Stored data entries:
····················

(** X27: behind a server that returns fewer rows per response than a page
    holds, the paginated fetch stops after its first request, which comes
    back short: the snapshot is the c lowest-id records, without an error,
    however many records the table has. *)
Theorem fetchAll_truncated (fuel c : nat) (s : Store.t) :
  Store.max_rows s = Some c → c < BulkFetch.pageSize →
  Store.fault s (length (Store.log s)) = None → 0 < fuel →
  let snapshot := take c (Store.order_by_id (Store.rows s)) in
  BulkFetch.fetchAll fuel s
    = (Store.record
         (Supabase.Ranged 0 (BulkFetch.pageSize - 1) (length snapshot)) s,
       Some (Finished snapshot)) ∧
  length snapshot = Nat.min c (length (Store.rows s)).
Proof.
  intros Hc Hlt Hf Hfuel. cbv zeta.
  destruct fuel as [|fuel]; [lia|].
  unfold BulkFetch.fetchAll. cbn [BulkFetch.loop]. unfold Store.bind, Store.range.
  rewrite call_ok by done.
  cbn [fst snd Supabase.error Supabase.data Supabase.ok].
  unfold Store.bounded. rewrite Hc, drop_0, take_take.
  replace (c `min` (0 + BulkFetch.pageSize - 1 + 1 - 0)) with c
    by (unfold BulkFetch.pageSize in *; lia).
  set (snapshot := take c _).
  assert (Hlen : length snapshot = Nat.min c (length (Store.rows s))).
  { unfold snapshot. by rewrite length_take, order_by_id_length. }
  rewrite bool_decide_eq_false_2 by (unfold BulkFetch.pageSize in *; lia).
  done.
Qed.

Lemma fetchAll_truncated_witness :
  let s := Sample.table (Some 2) (Sample.numbered 3) in
  (BulkFetch.fetchAll 1 s).2
  = Some (Finished (take 2 (Store.order_by_id (Store.rows s)))).
Proof.
  cbv zeta.
  refine (f_equal snd
            (proj1 (fetchAll_truncated 1 2
                      (Sample.table (Some 2) (Sample.numbered 3)) _ _ _ _))).
  - reflexivity.
  - vm_compute. lia.
  - reflexivity.
  - lia.
Defined.

Section DedupReport.
Import Supabase.

Lemma duplicateGroups_NoDup (l : list Voter.t) : NoDup (Dedup.duplicateGroups l).
Proof.
  unfold Dedup.duplicateGroups. apply NoDup_filter.
  rewrite Object_entries_perm. unfold Dedup.groupedByName.
  destruct (grouped_get_NoDup Dedup.nameKey l) as [H _].
  by apply NoDup_fmap_1 in H.
Qed.

(** No id is marked twice. *)
Lemma idsToDelete_NoDup (l : list Voter.t) :
  ascending l → NoDup (Dedup.idsToDelete l).
Proof.
  intros Hasc. unfold Dedup.idsToDelete. apply NoDup_bind.
  - intros [k1 vs1] [k2 vs2] z H1 H2 Hz1 Hz2. simpl in Hz1, Hz2.
    apply list_elem_of_filter in H1 as [_ H1], H2 as [_ H2].
    apply elem_of_Object_entries, elem_of_grouped in H1 as [-> _].
    apply elem_of_Object_entries, elem_of_grouped in H2 as [-> _].
    apply list_elem_of_fmap in Hz1 as (v1 & -> & Hv1).
    apply list_elem_of_fmap in Hz2 as (v2 & E & Hv2).
    apply (subseteq_drop 1) in Hv1, Hv2.
    apply list_elem_of_filter in Hv1 as [Hk1 Hv1], Hv2 as [Hk2 Hv2].
    assert (v1 = v2) as -> by by apply (ascending_id_inj l).
    by rewrite <- Hk1, <- Hk2.
  - intros [k vs] Hin. simpl.
    apply list_elem_of_filter in Hin as [_ Hin].
    apply elem_of_Object_entries, elem_of_grouped in Hin as [-> _].
    apply (sublist_NoDup _ (Voter.id <$> l)); [by apply ascending_NoDup_ids|].
    apply fmap_sublist. etransitivity; [apply sublist_drop|apply sublist_filter].
  - apply duplicateGroups_NoDup.
Qed.

(** Removing the records of [ids] from a table with unique ids in which
    they all occur takes away as many records as there are ids. *)
Lemma length_filter_ids (ids : list Z) (rs : list Voter.t) :
  NoDup (Voter.id <$> rs) → NoDup ids →
  (∀ z, z ∈ ids → z ∈ Voter.id <$> rs) →
  length (filter (λ v, Voter.id v ∉ ids) rs) + length ids = length rs.
Proof.
  intros Hrs Hids Hsub.
  pose proof (filter_app_complement (λ v, Voter.id v ∈ ids) rs) as Hc.
  apply Permutation_length in Hc. rewrite length_app in Hc.
  assert (Voter.id <$> filter (λ v, Voter.id v ∈ ids) rs ≡ₚ ids) as Hp.
  { apply NoDup_Permutation; [by apply NoDup_ids_filter|done|].
    intros z. rewrite list_elem_of_fmap. split.
    - by intros (v & -> & [? _]%list_elem_of_filter).
    - intros Hz. pose proof (Hsub z Hz) as Hin.
      apply list_elem_of_fmap in Hin as (v & -> & Hv).
      exists v. split; [done|]. by apply list_elem_of_filter. }
  apply Permutation_length in Hp. rewrite length_fmap in Hp. lia.
Qed.

End DedupReport.

(** X28: on a table with unique ids served without failures, behind a
    server that returns at least a full page of 1000 rows per response,
    and with no key that names a member of Object.prototype, a confirmed
    deduplication that found duplicates reports no error and as "records
    removed" the number of ids of its plan: no id is marked twice, and the
    table has lost exactly as many records as the plan names. *)
Theorem removeDuplicates_reports_plan
    (s : Store.t) (fuel : nat) (answer : string) :
  healthy s → page_fits s → NoDup (Voter.id <$> Store.rows s) →
  plain_name_keys (Store.rows s) →
  length (Store.rows s) / BulkFetch.pageSize < fuel →
  JsString.confirms answer = true →
  let plan := Dedup.idsToDelete (Store.order_by_id (Store.rows s)) in
  plan ≠ [] →
  let run := Dedup.removeDuplicates fuel answer s in
  run.2 = Some (Finished (Dedup.Applied plan [] (Some (Z.of_nat (length plan))))) ∧
  length (Store.rows run.1) + length plan = length (Store.rows s) ∧
  NoDup plan.
Proof.
  intros Hh Hp Hnd _ Hfuel Hyes. cbv zeta. intros Hplan.
  pose proof (ascending_order_by_id _ Hnd) as Hasc.
  unfold Dedup.removeDuplicates, Store.bind.
  rewrite fetchAll_healthy by done.
  set (L := Store.order_by_id (Store.rows s)) in *.
  set (s0 := Store.logged _ s).
  assert (Hh0 : healthy s0) by by apply healthy_logged.
  assert (Hids : NoDup (Dedup.idsToDelete L)) by by apply idsToDelete_NoDup.
  assert (Hcount : length (filter (λ v, Voter.id v ∉ Dedup.idsToDelete L)
                             (Store.rows s))
                   + length (Dedup.idsToDelete L) = length (Store.rows s)).
  { apply length_filter_ids; [done..|]. intros z Hz.
    apply marked_in_snapshot in Hz as (v & Hv & <-).
    apply list_elem_of_fmap. exists v. split; [done|].
    unfold L in Hv. by rewrite order_by_id_perm in Hv. }
  rewrite bool_decide_eq_false_2.
  2: { intros Hz. apply length_zero_iff_nil, duplicateGroups_nil in Hz. done. }
  rewrite Hyes.
  destruct (deleteBatches_healthy (Dedup.idsToDelete L)
              (length (Dedup.idsToDelete L)) 0 s0 Hh0 ltac:(lia))
    as (s' & E & Hh' & Hm & Hr).
  rewrite E. unfold Store.count. rewrite call_healthy by done.
  cbn [fst snd Supabase.error Supabase.data Supabase.ok Store.ret
       Store.rows Store.record Store.logged].
  rewrite Hr, drop_0. unfold s0. cbn [Store.rows Store.logged].
  split_and!; [|done..].
  do 3 f_equal. unfold L at 1. rewrite order_by_id_length. f_equal. lia.
Qed.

····················

» **EXERCISE DESCRIPTION**
Taking the entries above, write out exactly the lines starting with the line containing "- intros [k1" and going on through the line containing "deduplication that found", both included, and nothing else.

» **ANSWER BOX**
  - intros [k1 vs1] [k2 vs2] z H1 H2 Hz1 Hz2. simpl in Hz1, Hz2.
    apply list_elem_of_filter in H1 as [_ H1], H2 as [_ H2].
    apply elem_of_Object_entries, elem_of_grouped in H1 as [-> _].
    apply elem_of_Object_entries, elem_of_grouped in H2 as [-> _].
    apply list_elem_of_fmap in Hz1 as (v1 & -> & Hv1).
    apply list_elem_of_fmap in Hz2 as (v2 & E & Hv2).
    apply (subseteq_drop 1) in Hv1, Hv2.
    apply list_elem_of_filter in Hv1 as [Hk1 Hv1], Hv2 as [Hk2 Hv2].
    assert (v1 = v2) as -> by by apply (ascending_id_inj l).
    by rewrite <- Hk1, <- Hk2.
  - intros [k vs] Hin. simpl.
    apply list_elem_of_filter in Hin as [_ Hin].
    apply elem_of_Object_entries, elem_of_grouped in Hin as [-> _].
    apply (sublist_NoDup _ (Voter.id <$> l)); [by apply ascending_NoDup_ids|].
    apply fmap_sublist. etransitivity; [apply sublist_drop|apply sublist_filter].
  - apply duplicateGroups_NoDup.
Qed.

(** Removing the records of [ids] from a table with unique ids in which
    they all occur takes away as many records as there are ids. *)
Lemma length_filter_ids (ids : list Z) (rs : list Voter.t) :
  NoDup (Voter.id <$> rs) → NoDup ids →
  (∀ z, z ∈ ids → z ∈ Voter.id <$> rs) →
  length (filter (λ v, Voter.id v ∉ ids) rs) + length ids = length rs.
Proof.
  intros Hrs Hids Hsub.
  pose proof (filter_app_complement (λ v, Voter.id v ∈ ids) rs) as Hc.
  apply Permutation_length in Hc. rewrite length_app in Hc.
  assert (Voter.id <$> filter (λ v, Voter.id v ∈ ids) rs ≡ₚ ids) as Hp.
  { apply NoDup_Permutation; [by apply NoDup_ids_filter|done|].
    intros z. rewrite list_elem_of_fmap. split.
    - by intros (v & -> & [? _]%list_elem_of_filter).
    - intros Hz. pose proof (Hsub z Hz) as Hin.
      apply list_elem_of_fmap in Hin as (v & -> & Hv).
      exists v. split; [done|]. by apply list_elem_of_filter. }
  apply Permutation_length in Hp. rewrite length_fmap in Hp. lia.
Qed.

End DedupReport.

(** X28: on a table with unique ids served without failures, behind a
    server that returns at least a full page of 1000 rows per response,
    and with no key that names a member of Object.prototype, a confirmed
    deduplication that found duplicates reports no error and as "records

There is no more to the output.